Stored dataset items:

(* ===== verification/Timespec.v ===== *)
(** * timespec.c: points in time and their arithmetic

    [struct timespec] is a pair of 64-bit integers; the operations are those of
    timespec.c with the widths of the C expressions.  The theorems relate them
    to the number of nanoseconds a normalised timespec denotes. *)
From S2P Require Import Prelude.

(** ** Data *)

(** [struct timespec]: [time_t tv_sec; long tv_nsec], both 64 bits wide. *)
Record timespec := mkTime { tv_sec : Z; tv_nsec : Z }.

(** timespec.h:4-7 timediff *)
Record timediff := mkDiff { td_time : timespec; td_sign : Z }.

(** timespec.c:6-6 BILLION *)
Definition BILLION : Z := 1000000000.

#[export] Instance timespec_eq_dec : EqDecision timespec.
Proof. solve_decision. Defined.

Definition zero_time : timespec := mkTime 0 0.

(** ** Operations *)

(** timespec.c:85-96 timespec_cmp *)
Definition timespec_cmp (a b : timespec) : Z :=
  if tv_sec a <? tv_sec b then -1
  else if tv_sec a >? tv_sec b then 1
  else if tv_nsec a <? tv_nsec b then -1
  else if tv_nsec a >? tv_nsec b then 1
  else 0.

(** timespec.c:11-14 timeAdd: the body of the carry loop.  [BILLION] is an
    [unsigned long], so [nsec] is converted to unsigned for both the comparison
    and the subtraction. *)
Definition carry_body (st : Z * Z) : (Z * Z) + res timespec :=
  let '(sec, nsec) := st in
  if u64 nsec >=? BILLION then inl (s64 (sec + 1), s64 (u64 nsec - BILLION))
  else inr (Ok (mkTime sec nsec)).

(** timespec.c:8-16 timeAdd *)
Definition timeAdd (t1 t2 : timespec) : res timespec :=
  let sec := s64 (tv_sec t2 + tv_sec t1) in
  let nsec := s64 (tv_nsec t2 + tv_nsec t1) in
  run_loop carry_body fuel64 (sec, nsec).

(** timespec.c:41-69 timeSub *)
Definition timeSub (t1 t2 : timespec) : timediff :=
  let '(it1, it2, sign) :=
    if timespec_cmp t1 t2 <? 0 then (t2, t1, -1) else (t1, t2, 1) in
  let tdiff_sec := u64 (tv_sec it1 - tv_sec it2) in
  let '(tdiff_sec, tdiff_nsec) :=
    if tv_nsec it1 >=? tv_nsec it2
    then (tdiff_sec, u64 (tv_nsec it1 - tv_nsec it2))
    else (u64 (tdiff_sec - 1), u64 (BILLION - tv_nsec it2 + tv_nsec it1)) in
  mkDiff (mkTime (s64 tdiff_sec) (s64 tdiff_nsec)) sign.

(** timespec.c:72-74 timeSubMs: the milliseconds as a timespec; the division
    truncates towards zero. *)
Definition ms_time (ms : Z) : timespec :=
  mkTime (Z.quot ms 1000) (Z.rem ms 1000 * 1000000).

(** timespec.c:71-76 timeSubMs *)
Definition timeSubMs (t1 : timespec) (ms : Z) : timespec := td_time (timeSub t1 (ms_time ms)).

(** timespec.c:78-83 timeAddMs *)
Definition timeAddMs (t1 : timespec) (ms : Z) : res timespec := timeAdd t1 (ms_time ms).

(** timespec.c:18-39 timespec_isnear *)
Definition timespec_isnear (t1 t2 : timespec) (chunkms : Z) : res bool :=
  tmp ← timeAddMs t1 chunkms;
  if (timespec_cmp t2 tmp <=? 0) && (timespec_cmp t2 t1 >=? 0) then mret true
  else
    let tmp := timeSubMs t1 chunkms in
    if (timespec_cmp t2 tmp >=? 0) && (timespec_cmp t2 t1 <=? 0) then mret true
    else mret false.

(** ** Specification *)

(** The nanoseconds since the epoch that a timespec denotes. *)
Definition ns (t : timespec) : Z := tv_sec t * BILLION + tv_nsec t.

(** The nanosecond part is below one second. *)
Definition norm_ns (t : timespec) : Prop := 0 <= tv_nsec t < BILLION.

(** A normalised point in time whose seconds are far away from the limits of
    [time_t] (2^60 seconds are 36 billion years). *)
Definition sane (t : timespec) : Prop := 0 <= tv_sec t < 2 ^ 60 /\ norm_ns t.

#[export] Instance norm_ns_dec t : Decision (norm_ns t).
Proof. unfold norm_ns. apply _. Defined.
#[export] Instance sane_dec t : Decision (sane t).
Proof. unfold sane. apply _. Defined.

Ltac time_lia := unfold sane, norm_ns, ns, BILLION in *; simpl in *; lia.

Lemma sane_norm t : sane t -> norm_ns t.
Proof. by intros [_ ?]. Qed.
#[export] Hint Resolve sane_norm : snap.

(** *** Comparison *)

Lemma timespec_cmp_ns a b : norm_ns a -> norm_ns b ->
  timespec_cmp a b = (if ns a <? ns b then -1 else if ns a >? ns b then 1 else 0).
Proof. unfold timespec_cmp. intros. cases_lt; time_lia. Qed.

Lemma timespec_cmp_antisym a b : timespec_cmp b a = - timespec_cmp a b.
Proof. unfold timespec_cmp. cases_lt; lia. Qed.

Lemma timespec_cmp_refl a : timespec_cmp a a = 0.
Proof. unfold timespec_cmp. cases_lt; lia. Qed.

Lemma timespec_cmp_le_trans a b c :
  timespec_cmp a b <= 0 -> timespec_cmp b c <= 0 -> timespec_cmp a c <= 0.
Proof. unfold timespec_cmp. cases_lt; lia. Qed.

Lemma timespec_cmp_eq a b : timespec_cmp a b = 0 -> a = b.
Proof.
  destruct a, b. unfold timespec_cmp; simpl. cases_lt; try lia. intros _. f_equal; lia.
Qed.

Lemma timespec_cmp_le_ns a b : norm_ns a -> norm_ns b ->
  timespec_cmp a b <= 0 <-> ns a <= ns b.
Proof. intros. rewrite timespec_cmp_ns by done. cases_lt; lia. Qed.

Lemma timespec_cmp_ge_ns a b : norm_ns a -> norm_ns b ->
  timespec_cmp a b >= 0 <-> ns b <= ns a.
Proof. intros. rewrite timespec_cmp_ns by done. cases_lt; lia. Qed.

(** *** Addition *)

Lemma carry_loop sec nsec :
  0 <= nsec < 2 ^ 63 -> - 2 ^ 62 <= sec < 2 ^ 62 ->
  exists c, run_loop carry_body fuel64 (sec, nsec) = Ok c /\
            norm_ns c /\ ns c = sec * BILLION + nsec.
Proof.
  intros Hn Hs.
  destruct (loop_rule carry_body
    (fun '(s, n) => s * BILLION + n = sec * BILLION + nsec /\ 0 <= n < 2 ^ 63 /\ sec <= s)
    (fun r => exists c, r = Ok c /\ norm_ns c /\ ns c = sec * BILLION + nsec)
    (fun '(_, n) => n) fuel64 (sec, nsec)) as (r & E & c & -> & Hc).
  - lia.
  - unfold fuel64. lia.
  - intros [s n] (E & Hr & Hle). unfold carry_body, BILLION in *. rewrite u64_small by lia.
    rewrite Z.geb_leb. destruct (Z.leb_spec 1000000000 n).
    + rewrite !s64_small by lia. lia.
    + eexists. split; [done|]. unfold norm_ns, ns, BILLION; simpl. lia.
  - exists c. unfold run_loop. rewrite E. done.
Qed.

Lemma timeAdd_total a b :
  0 <= tv_nsec a < 2 ^ 62 -> 0 <= tv_nsec b < 2 ^ 62 ->
  - 2 ^ 61 <= tv_sec a < 2 ^ 61 -> - 2 ^ 61 <= tv_sec b < 2 ^ 61 ->
  exists c, timeAdd a b = Ok c /\ norm_ns c /\ ns c = ns a + ns b.
Proof.
  intros. unfold timeAdd. rewrite !s64_small by lia.
  destruct (carry_loop (tv_sec b + tv_sec a) (tv_nsec b + tv_nsec a)) as (c & E & Hc & Hn);
    [lia|lia|]. exists c. split; [done|]. split; [done|]. rewrite Hn. unfold ns. lia.
Qed.

(** Adding two points in time whose nanoseconds are not negative (they may
    exceed a second, as in a received packet) terminates within the fuel and
    yields a normalised timespec that denotes the sum. *)
Theorem timeAdd_spec a b :
  0 <= tv_nsec a < 2 ^ 62 -> 0 <= tv_nsec b < 2 ^ 62 ->
  - 2 ^ 61 <= tv_sec a < 2 ^ 61 -> - 2 ^ 61 <= tv_sec b < 2 ^ 61 ->
  exists c, timeAdd a b = Ok c /\ norm_ns c /\ ns c = ns a + ns b.
Proof. apply timeAdd_total. Qed.

Lemma timeAdd_spec_witness :
  exists c, timeAdd (mkTime 5 700000000) (mkTime 1 3400000000) = Ok c /\ norm_ns c /\
            ns c = ns (mkTime 5 700000000) + ns (mkTime 1 3400000000).
Proof. apply (timeAdd_spec (mkTime 5 700000000) (mkTime 1 3400000000)); simpl; lia. Defined.

(** A negative nanosecond sum is not borrowed from the seconds: the carry
    loop reads it as an unsigned number and moves the result about 584 years
    into the future. *)
Theorem timeAdd_negative_nsec a b k :
  tv_nsec b + tv_nsec a = - k -> 0 < k <= BILLION ->
  0 <= tv_sec a < 2 ^ 60 -> 0 <= tv_sec b < 2 ^ 60 ->
  exists c, timeAdd a b = Ok c /\ norm_ns c /\
            ns c = (tv_sec a + tv_sec b) * BILLION + (2 ^ 64 - k).
Proof.
  intros Hk ???. unfold timeAdd. rewrite Hk. unfold BILLION in *. rewrite !s64_small by lia.
  set (sec := tv_sec b + tv_sec a).
  destruct (loop_rule carry_body
    (fun '(s, n) => s * BILLION + u64 n = sec * BILLION + (2 ^ 64 - k) /\ sec <= s /\
                    - 2 ^ 63 <= n < 2 ^ 63)
    (fun r => exists c, r = Ok c /\ norm_ns c /\ ns c = sec * BILLION + (2 ^ 64 - k))
    (fun '(_, n) => u64 n) fuel64 (sec, - k)) as (r & E & c & -> & Hc & Hn).
  - rewrite u64_opp by lia. lia.
  - pose proof (u64_range (- k)). unfold fuel64. lia.
  - intros [s n] (E & Hle & Hn). unfold carry_body. rewrite Z.geb_leb.
    pose proof (u64_range n). unfold BILLION in *.
    destruct (Z.leb_spec 1000000000 (u64 n)).
    + pose proof (s64_range (u64 n - 1000000000)).
      rewrite u64_s64, (s64_small (s + 1)) by lia. rewrite (u64_small (u64 n - 1000000000)) by lia.
      lia.
    + pose proof (u64_low n). eexists. split; [done|]. time_lia.
  - exists c. unfold run_loop. rewrite E. split; [done|]. split; [done|]. rewrite Hn. subst sec. unfold BILLION. lia.
Qed.

Lemma timeAdd_negative_nsec_witness :
  exists c, timeAdd (mkTime 100 0) (mkTime 0 (-1000000)) = Ok c /\ norm_ns c /\
            ns c = (100 + 0) * BILLION + (2 ^ 64 - 1000000).
Proof.
  apply (timeAdd_negative_nsec (mkTime 100 0) (mkTime 0 (-1000000)) 1000000);
    unfold BILLION; simpl; lia.
Defined.

(** *** Milliseconds *)

Lemma ms_time_nonneg ms : 0 <= ms < 2 ^ 31 ->
  0 <= tv_sec (ms_time ms) <= ms /\ norm_ns (ms_time ms) /\ ns (ms_time ms) = ms * 1000000.
Proof.
  intros. unfold ms_time, ns, norm_ns, BILLION; simpl.
  rewrite Z.quot_div_nonneg, Z.rem_mod_nonneg by lia.
  pose proof (Z.div_mod ms 1000). pose proof (Z.mod_pos_bound ms 1000).
  pose proof (Z.div_pos ms 1000). lia.
Qed.

Lemma timeAddMs_spec t ms : sane t -> 0 <= ms < 2 ^ 31 ->
  exists c, timeAddMs t ms = Ok c /\ norm_ns c /\ ns c = ns t + ms * 1000000.
Proof.
  intros Ht Hms. destruct (ms_time_nonneg ms Hms) as (? & ? & <-).
  apply timeAdd_total; time_lia.
Qed.

(** *** Subtraction *)

Lemma timeSub_magnitude x y : sane x -> sane y -> ns y <= ns x ->
  let r := (let tdiff_sec := u64 (tv_sec x - tv_sec y) in
    if tv_nsec x >=? tv_nsec y then (tdiff_sec, u64 (tv_nsec x - tv_nsec y))
    else (u64 (tdiff_sec - 1), u64 (BILLION - tv_nsec y + tv_nsec x))) in
  let t := mkTime (s64 r.1) (s64 r.2) in
  norm_ns t /\ 0 <= tv_sec t /\ ns t = ns x - ns y.
Proof.
  intros Hx Hy Hle. unfold sane, norm_ns, ns, BILLION in *. rewrite Z.geb_leb.
  destruct (Z.leb_spec (tv_nsec y) (tv_nsec x)); simpl.
  - rewrite !u64_small, !s64_small by lia. lia.
  - rewrite (u64_small (tv_sec x - tv_sec y)) by lia.
    rewrite !u64_small, !s64_small by lia. lia.
Qed.

Lemma timeSub_total a b : sane a -> sane b ->
  norm_ns (td_time (timeSub a b)) /\ 0 <= tv_sec (td_time (timeSub a b)) /\
  ns (td_time (timeSub a b)) = Z.abs (ns a - ns b) /\
  td_sign (timeSub a b) = (if ns a <? ns b then -1 else 1).
Proof.
  intros Ha Hb. unfold timeSub. rewrite timespec_cmp_ns by auto with snap.
  destruct (Z.ltb_spec (ns a) (ns b)); simpl.
  - destruct (timeSub_magnitude b a) as (? & ? & E); [done|done|lia|].
    case_match; simpl in *; rewrite E; split_and!; first [done | lia].
  - rewrite Z.gtb_ltb.
    destruct (timeSub_magnitude a b) as (? & ? & E); [done|done|lia|].
    destruct (Z.ltb_spec (ns b) (ns a)); simpl;
      case_match; simpl in *; rewrite E; split_and!; first [done | lia].
Qed.

(** [timeSub] is subtraction in sign-magnitude form: the sign tells which
    argument is earlier and the magnitude is the normalised distance. *)
Theorem timeSub_spec a b : sane a -> sane b ->
  norm_ns (td_time (timeSub a b)) /\ 0 <= tv_sec (td_time (timeSub a b)) /\
  ns (td_time (timeSub a b)) = Z.abs (ns a - ns b) /\
  td_sign (timeSub a b) = (if ns a <? ns b then -1 else 1).
Proof. apply timeSub_total. Qed.

Lemma timeSub_spec_witness :
  norm_ns (td_time (timeSub (mkTime 1 5) (mkTime 3 2))) /\
  0 <= tv_sec (td_time (timeSub (mkTime 1 5) (mkTime 3 2))) /\
  ns (td_time (timeSub (mkTime 1 5) (mkTime 3 2))) = Z.abs (ns (mkTime 1 5) - ns (mkTime 3 2)) /\
  td_sign (timeSub (mkTime 1 5) (mkTime 3 2)) =
    (if ns (mkTime 1 5) <? ns (mkTime 3 2) then -1 else 1).
Proof. apply (timeSub_spec (mkTime 1 5) (mkTime 3 2)); time_lia. Defined.

Lemma timeSubMs_spec t ms : sane t -> 0 <= ms < 2 ^ 31 ->
  norm_ns (timeSubMs t ms) /\ ns (timeSubMs t ms) = Z.abs (ns t - ms * 1000000).
Proof.
  intros Ht Hms. destruct (ms_time_nonneg ms Hms) as (? & ? & <-).
  unfold timeSubMs. destruct (timeSub_total t (ms_time ms)) as (? & ? & -> & _); [done|time_lia|done].
Qed.

(** *** Nearness *)

Lemma timespec_isnear_total t1 t2 ms :
  sane t1 -> norm_ns t2 -> 0 <= ms < 2 ^ 31 -> ms * 1000000 <= ns t1 ->
  timespec_isnear t1 t2 ms = Ok (bool_decide (Z.abs (ns t1 - ns t2) <= ms * 1000000)).
Proof.
  intros H1 H2 Hms Hlate. unfold timespec_isnear.
  destruct (timeAddMs_spec t1 ms H1 Hms) as (c & -> & Hc & Ec). simpl.
  destruct (timeSubMs_spec t1 ms H1 Hms) as (Hd & Ed).
  rewrite !timespec_cmp_ns by auto with snap. rewrite Ec, Ed.
  cases_lt; simpl; unfold mret, res_ret; f_equal; symmetry;
    (apply bool_decide_true || apply bool_decide_false); lia.
Qed.

(** [timespec_isnear] decides whether two points in time are at most
    [chunkms] apart, provided the first one is later than [chunkms] after the
    epoch (the subtraction drops its sign before that). *)
Theorem timespec_isnear_spec t1 t2 ms :
  sane t1 -> norm_ns t2 -> 0 <= ms < 2 ^ 31 -> ms * 1000000 <= ns t1 ->
  timespec_isnear t1 t2 ms = Ok (bool_decide (Z.abs (ns t1 - ns t2) <= ms * 1000000)).
Proof. apply timespec_isnear_total. Qed.

Lemma timespec_isnear_spec_witness :
  timespec_isnear (mkTime 10 0) (mkTime 9 995000000) 5 = Ok true.
Proof.
  rewrite (timespec_isnear_spec (mkTime 10 0) (mkTime 9 995000000) 5);
    [reflexivity|time_lia|time_lia|lia|time_lia].
Defined.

## About this exercise:
Each line of the records that contains the string "apply" must be copied.

## Task answer:
Proof. unfold norm_ns. apply _. Defined.
Proof. unfold sane. apply _. Defined.
Proof. apply timeAdd_total. Qed.
Proof. apply (timeAdd_spec (mkTime 5 700000000) (mkTime 1 3400000000)); simpl; lia. Defined.
  apply (timeAdd_negative_nsec (mkTime 100 0) (mkTime 0 (-1000000)) 1000000);
  apply timeAdd_total; time_lia.
Proof. apply timeSub_total. Qed.
Proof. apply (timeSub_spec (mkTime 1 5) (mkTime 3 2)); time_lia. Defined.
    (apply bool_decide_true || apply bool_decide_false); lia.
Proof. apply timespec_isnear_total. Qed.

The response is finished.